- _Task details_:
The line containing "split; [done|]. split; [done|]." marks the end, so write out exactly every line from the top of the entries below through that one.

[Stored items]
<<<<

(** X1.  Decoding a 32-bit word gives an opcode below 256, register
    indices below 16 and an immediate in [-2048, 2047], keeps the word and
    the pc, and loses nothing: the word is rebuilt from the fields, with the
    immediate taken modulo 4096. *)
Theorem decode_inst_fields (raw pc : Z) (Hraw : 0 ≤ raw < 2 ^ 32) :
  let inst := decode_inst raw pc in
  0 ≤ i_op inst < 256 ∧ 0 ≤ i_rd inst < 16 ∧ 0 ≤ i_rs inst < 16 ∧ 0 ≤ i_rt inst < 16 ∧
  -2048 ≤ i_imm inst < 2048 ∧ i_pc inst = pc ∧ i_raw inst = raw ∧
  raw = i_op inst * 2 ^ 24 + i_rd inst * 2 ^ 20 + i_rs inst * 2 ^ 16
        + i_rt inst * 2 ^ 12 + i_imm inst mod 4096.
Proof.
  unfold decode_inst. cbn [i_op i_rd i_rs i_rt i_imm i_pc i_raw].
  rewrite sign_extend_12.
  rewrite (land_mask_mod _ 8 255), !(land_mask_mod _ 4 15), !Z.shiftr_div_pow2 by done.
  change (2 ^ 8) with 256. change (2 ^ 4) with 16.
  change (2 ^ 24) with 16777216. change (2 ^ 20) with 1048576.
  change (2 ^ 16) with 65536. change (2 ^ 12) with 4096.
  change (2 ^ 32) with 4294967296 in Hraw.
  assert (Himm : (if raw mod 4096 <? 2048 then raw mod 4096 else raw mod 4096 - 4096)
                   mod 4096 = raw mod 4096).
  { pose proof (Z.mod_pos_bound raw 4096).
    destruct (Z.ltb_spec (raw mod 4096) 2048).
    - apply Z.mod_small. lia.
    - replace (raw mod 4096 - 4096) with (raw mod 4096 + (-1) * 4096) by lia.
      rewrite Z.mod_add by lia. apply Z.mod_small. lia. }
  rewrite Himm.
  split; [apply Z.mod_pos_bound; lia|].
  do 3 (split; [apply Z.mod_pos_bound; lia|]).
  split; [pose proof (Z.mod_pos_bound raw 4096);
          destruct (Z.ltb_spec (raw mod 4096) 2048); lia|].
  split; [done|]. split; [done|].
  assert (H1 : raw / 16777216 = (raw / 1048576) / 16)
    by (by rewrite Z.div_div by lia).
  assert (H2 : raw / 1048576 = (raw / 65536) / 16)
    by (by rewrite Z.div_div by lia).
  assert (H3 : raw / 65536 = (raw / 4096) / 16)
    by (by rewrite Z.div_div by lia).
  assert (H4 : raw / 16777216 < 256) by (apply Z.div_lt_upper_bound; lia).
  assert (H5 : 0 ≤ raw / 16777216) by (apply Z.div_pos; lia).
  rewrite (Z.mod_small (raw / 16777216)) by lia.
  pose proof (Z.div_mod raw 4096).
  pose proof (Z.div_mod (raw / 4096) 16).
  pose proof (Z.div_mod (raw / 65536) 16).
  pose proof (Z.div_mod (raw / 1048576) 16).
  lia.
Qed.

Lemma decode_inst_fields_witness :
  let inst := decode_inst 270536703 3 in
  0 ≤ i_op inst < 256 ∧ 0 ≤ i_rd inst < 16 ∧ 0 ≤ i_rs inst < 16 ∧ 0 ≤ i_rt inst < 16 ∧
  -2048 ≤ i_imm inst < 2048 ∧ i_pc inst = 3 ∧ i_raw inst = 270536703 ∧
  270536703 = i_op inst * 2 ^ 24 + i_rd inst * 2 ^ 20 + i_rs inst * 2 ^ 16
              + i_rt inst * 2 ^ 12 + i_imm inst mod 4096.
Proof. apply (decode_inst_fields 270536703 3). lia. Defined.

(** X2.  The hazard check never leaves its three-entry [srcs] array and
    never names a register outside the file: [source_regs] of a decoded
    word lists at most three registers, each below 16; and the Writeback
    target [dest_reg] of a decoded word is -1 or a register from 2 to 15. *)
Theorem decoded_register_bounds (raw pc : Z) :
  let inst := decode_inst raw pc in
  (length (source_regs inst) ≤ 3)%nat ∧
  Forall (λ r, 0 ≤ r < REG_COUNT) (source_regs inst) ∧
  (dest_reg inst = -1 ∨ 2 ≤ dest_reg inst < REG_COUNT).
Proof.
  unfold decode_inst, REG_COUNT.
  assert (Hr : ∀ x, 0 ≤ Z.land x 15 < 16).
  { intros x. rewrite (land_mask_mod x 4 15) by done. apply Z.mod_pos_bound. lia. }
  split_and!.
  - unfold source_regs. cbn [i_op i_rd i_rs i_rt].
    destruct (is_alu_or_lw _); [simpl; lia|]. destruct (_ =? OP_SW); [simpl; lia|].
    destruct (is_branch _); [simpl; lia|]. destruct (_ =? OP_JAL); simpl; lia.
  - unfold source_regs. cbn [i_op i_rd i_rs i_rt].
    repeat match goal with |- context [if ?b then _ else _] => destruct b end;
      repeat (apply Forall_cons_2; [apply Hr|]); apply Forall_nil_2.
  - match goal with |- context [dest_reg ?i] => destruct (dest_reg_reserved i) as [H|H] end;
      [by left|right]. split; [done|].
    revert H. unfold dest_reg. cbn [i_op i_rd].
    destruct (_ || _); [lia|]. destruct (_ && _); [lia|].
    destruct (_ =? OP_JAL); [lia|].
    destruct (_ <=? 1); [lia|]. specialize (Hr (Z.shiftr raw 20)). lia.
Qed.

(** ** ALU and compare *)

Lemma shift_amount rt : Z.land (u32 rt) 31 = rt mod 32.
Proof.
  rewrite (land_mask_mod _ 5 31) by done. unfold u32.
  apply Z.mod_mod_divide. by exists (2 ^ 27).
Qed.

Lemma i32_u32 x : - 2 ^ 31 ≤ x < 2 ^ 31 → i32 (u32 x) = x.
Proof.
  unfold i32, u32. change (2 ^ 32) with 4294967296. change (2 ^ 31) with 2147483648.
  intros Hx. rewrite Z.mod_mod by lia.
  destruct (Z.le_gt_cases 0 x).
  - rewrite Z.mod_small by lia. destruct (Z.ltb_spec x 2147483648); lia.
  - rewrite <- (Z.mod_add x 1) by lia. rewrite Z.mod_small by lia.
    destruct (Z.ltb_spec (x + 1 * 4294967296) 2147483648); lia.
Qed.

Definition with_op (op : Z) : Instruction :=
  {| i_raw := 0; i_op := op; i_rd := 0; i_rs := 0; i_rt := 0; i_imm := 0; i_pc := 0 |}.

(** X3.  The ALU on [int32_t] operands: every result is a 32-bit word;
    ADD, SUB and MUL are the exact result modulo 2^32; the three shifts
    use only the low five bits of [rt]: SLL is [rs * 2^(rt mod 32)] modulo
    2^32, SRL divides the unsigned value of [rs], and SRA is the floor
    division of the signed value, so it keeps the sign. *)
Theorem alu_arithmetic (inst : Instruction) (rs rt : Z)
    (Hrs : - 2 ^ 31 ≤ rs < 2 ^ 31) :
  let sh := rt mod 32 in
  0 ≤ perform_alu inst rs rt < 2 ^ 32 ∧
  (i_op inst = OP_ADD → perform_alu inst rs rt = (rs + rt) mod 2 ^ 32) ∧
  (i_op inst = OP_SUB → perform_alu inst rs rt = (rs - rt) mod 2 ^ 32) ∧
  (i_op inst = OP_MUL → perform_alu inst rs rt = (rs * rt) mod 2 ^ 32) ∧
  (i_op inst = OP_SLL → perform_alu inst rs rt = (rs * 2 ^ sh) mod 2 ^ 32) ∧
  (i_op inst = OP_SRL → perform_alu inst rs rt = (rs mod 2 ^ 32) / 2 ^ sh) ∧
  (i_op inst = OP_SRA → i32 (perform_alu inst rs rt) = rs / 2 ^ sh).
Proof.
  intros sh.
  assert (Hsh : 0 ≤ sh < 32) by (apply Z.mod_pos_bound; lia).
  assert (Hpow : 0 < 2 ^ sh) by (apply Z.pow_pos_nonneg; lia).
  split.
  { unfold perform_alu.
    repeat match goal with |- context [if ?b then _ else _] => destruct b end;
      try (apply Z.mod_pos_bound; lia). lia. }
  unfold perform_alu. rewrite shift_amount. fold sh.
  split_and!; intros ->; cbn [Z.eqb OP_ADD OP_SUB OP_AND OP_OR OP_XOR OP_MUL OP_SLL
                              OP_SRA OP_SRL Pos.eqb]; unfold u32; try done.
  - rewrite Z.shiftl_mul_pow2 by lia. by rewrite Z.mul_mod_idemp_l by lia.
  - rewrite Z.shiftr_div_pow2 by lia. apply Z.mod_small.
    pose proof (Z.mod_pos_bound rs (2 ^ 32)).
    split; [apply Z.div_pos; lia|].
    apply Z.div_lt_upper_bound; [lia|]. nia.
  - rewrite Z.shiftr_div_pow2 by lia. apply i32_u32.
    split.
    + apply Z.div_le_lower_bound; [lia|]. nia.
    + apply Z.div_lt_upper_bound; [lia|]. nia.
Qed.

Lemma alu_arithmetic_witness :
  i32 (perform_alu (with_op OP_SRA) (-8) 33) = -8 / 2 ^ (33 mod 32).
Proof.
  destruct (alu_arithmetic (with_op OP_SRA) (-8) 33) as (_ & _ & _ & _ & _ & _ & H); [lia|].
  by apply H.
Defined.

(** X4.  Branch conditions: BNE is the negation of BEQ, BGE of BLT and
    BLE of BGT on the same operands, BGT is BLT with the operands swapped,
    and an instruction whose opcode is not one of the six branches is never
    taken. *)
Theorem compare_pairs (rs rt : Z) :
  perform_compare (with_op OP_BNE) rs rt = negb (perform_compare (with_op OP_BEQ) rs rt) ∧
  perform_compare (with_op OP_BGE) rs rt = negb (perform_compare (with_op OP_BLT) rs rt) ∧
  perform_compare (with_op OP_BLE) rs rt = negb (perform_compare (with_op OP_BGT) rs rt) ∧
  perform_compare (with_op OP_BGT) rs rt = perform_compare (with_op OP_BLT) rt rs ∧
  (∀ inst, ¬ (OP_BEQ ≤ i_op inst ≤ OP_BGE) → perform_compare inst rs rt = false).
Proof.
  unfold perform_compare. cbn.
  split_and!; try done.
  - destruct (Z.geb_spec rs rt), (Z.ltb_spec rs rt); (done || lia).
  - destruct (Z.leb_spec rs rt), (Z.gtb_spec rs rt); (done || lia).
  - destruct (Z.gtb_spec rs rt), (Z.ltb_spec rt rs); (done || lia).
  - intros inst Hop. unfold OP_BEQ, OP_BNE, OP_BLT, OP_BGT, OP_BLE, OP_BGE in *.
    repeat match goal with
           | |- context [?x =? ?k] => destruct (Z.eqb_spec x k); [lia|]
           end.
    done.
Qed.

(** ** Cache geometry and data *)

(** X5.  The address split is a bijection: a word address below 2^20 is
    its line base plus its offset, its data word lies inside the 512-word
    data array and its index inside the 64 lines; and the tag, index and
    offset of [line_base_addr t i + o] are [t], [i] and [o]. *)
Theorem address_round_trip (a t i o : Z)
    (Ha : 0 ≤ a < 2 ^ 20) (Ht : 0 ≤ t < 2 ^ 11) (Hi : 0 ≤ i < 64) (Ho : 0 ≤ o < 8) :
  line_base_addr (cache_tag a) (cache_index a) + Z.land a OFFSET_MASK = a ∧
  0 ≤ cache_index a < CACHE_LINES ∧
  0 ≤ cache_index a * BLOCK_WORDS + Z.land a OFFSET_MASK < CACHE_WORDS ∧
  0 ≤ line_base_addr t i + o < 2 ^ 20 ∧
  cache_tag (line_base_addr t i + o) = t ∧
  cache_index (line_base_addr t i + o) = i ∧
  Z.land (line_base_addr t i + o) OFFSET_MASK = o.
Proof.
  change (2 ^ 11) with 2048 in Ht. change (2 ^ 20) with 1048576 in *.
  pose proof (cache_tag_range a) as Htr. pose proof (cache_index_range a) as Hir.
  rewrite !line_base_addr_sum by done.
  rewrite !offset_mod. unfold CACHE_LINES, BLOCK_WORDS, CACHE_WORDS.
  pose proof (Z.mod_pos_bound a 8).
  split_and!; try lia.
  - rewrite cache_tag_div, cache_index_div.
    assert (0 ≤ a / 512 < 2048) by (split; [apply Z.div_pos | apply Z.div_lt_upper_bound]; lia).
    rewrite (Z.mod_small (a / 512)) by lia.
    assert (a / 512 = a / 8 / 64) by (by rewrite Z.div_div by lia).
    pose proof (Z.div_mod a 8). pose proof (Z.div_mod (a / 8) 64). lia.
  - rewrite cache_tag_div.
    replace (t * 512 + i * 8 + o) with (i * 8 + o + t * 512) by lia.
    rewrite Z.div_add by lia. rewrite (Z.div_small (i * 8 + o)) by lia.
    apply Z.mod_small. lia.
  - rewrite cache_index_div.
    replace (t * 512 + i * 8 + o) with (o + (t * 64 + i) * 8) by lia.
    rewrite Z.div_add by lia. rewrite (Z.div_small o) by lia.
    rewrite Z.add_0_l, Z.add_comm, Z.mod_add by lia. apply Z.mod_small. lia.
  - replace (t * 512 + i * 8 + o) with (o + (t * 64 + i) * 8) by lia.
    rewrite Z.mod_add by lia. apply Z.mod_small. lia.
Qed.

>>>>

- _Exercise solution_:
(** X1.  Decoding a 32-bit word gives an opcode below 256, register
    indices below 16 and an immediate in [-2048, 2047], keeps the word and
    the pc, and loses nothing: the word is rebuilt from the fields, with the
    immediate taken modulo 4096. *)
Theorem decode_inst_fields (raw pc : Z) (Hraw : 0 ≤ raw < 2 ^ 32) :
  let inst := decode_inst raw pc in
  0 ≤ i_op inst < 256 ∧ 0 ≤ i_rd inst < 16 ∧ 0 ≤ i_rs inst < 16 ∧ 0 ≤ i_rt inst < 16 ∧
  -2048 ≤ i_imm inst < 2048 ∧ i_pc inst = pc ∧ i_raw inst = raw ∧
  raw = i_op inst * 2 ^ 24 + i_rd inst * 2 ^ 20 + i_rs inst * 2 ^ 16
        + i_rt inst * 2 ^ 12 + i_imm inst mod 4096.
Proof.
  unfold decode_inst. cbn [i_op i_rd i_rs i_rt i_imm i_pc i_raw].
  rewrite sign_extend_12.
  rewrite (land_mask_mod _ 8 255), !(land_mask_mod _ 4 15), !Z.shiftr_div_pow2 by done.
  change (2 ^ 8) with 256. change (2 ^ 4) with 16.
  change (2 ^ 24) with 16777216. change (2 ^ 20) with 1048576.
  change (2 ^ 16) with 65536. change (2 ^ 12) with 4096.
  change (2 ^ 32) with 4294967296 in Hraw.
  assert (Himm : (if raw mod 4096 <? 2048 then raw mod 4096 else raw mod 4096 - 4096)
                   mod 4096 = raw mod 4096).
  { pose proof (Z.mod_pos_bound raw 4096).
    destruct (Z.ltb_spec (raw mod 4096) 2048).
    - apply Z.mod_small. lia.
    - replace (raw mod 4096 - 4096) with (raw mod 4096 + (-1) * 4096) by lia.
      rewrite Z.mod_add by lia. apply Z.mod_small. lia. }
  rewrite Himm.
  split; [apply Z.mod_pos_bound; lia|].
  do 3 (split; [apply Z.mod_pos_bound; lia|]).
  split; [pose proof (Z.mod_pos_bound raw 4096);
          destruct (Z.ltb_spec (raw mod 4096) 2048); lia|].
  split; [done|]. split; [done|].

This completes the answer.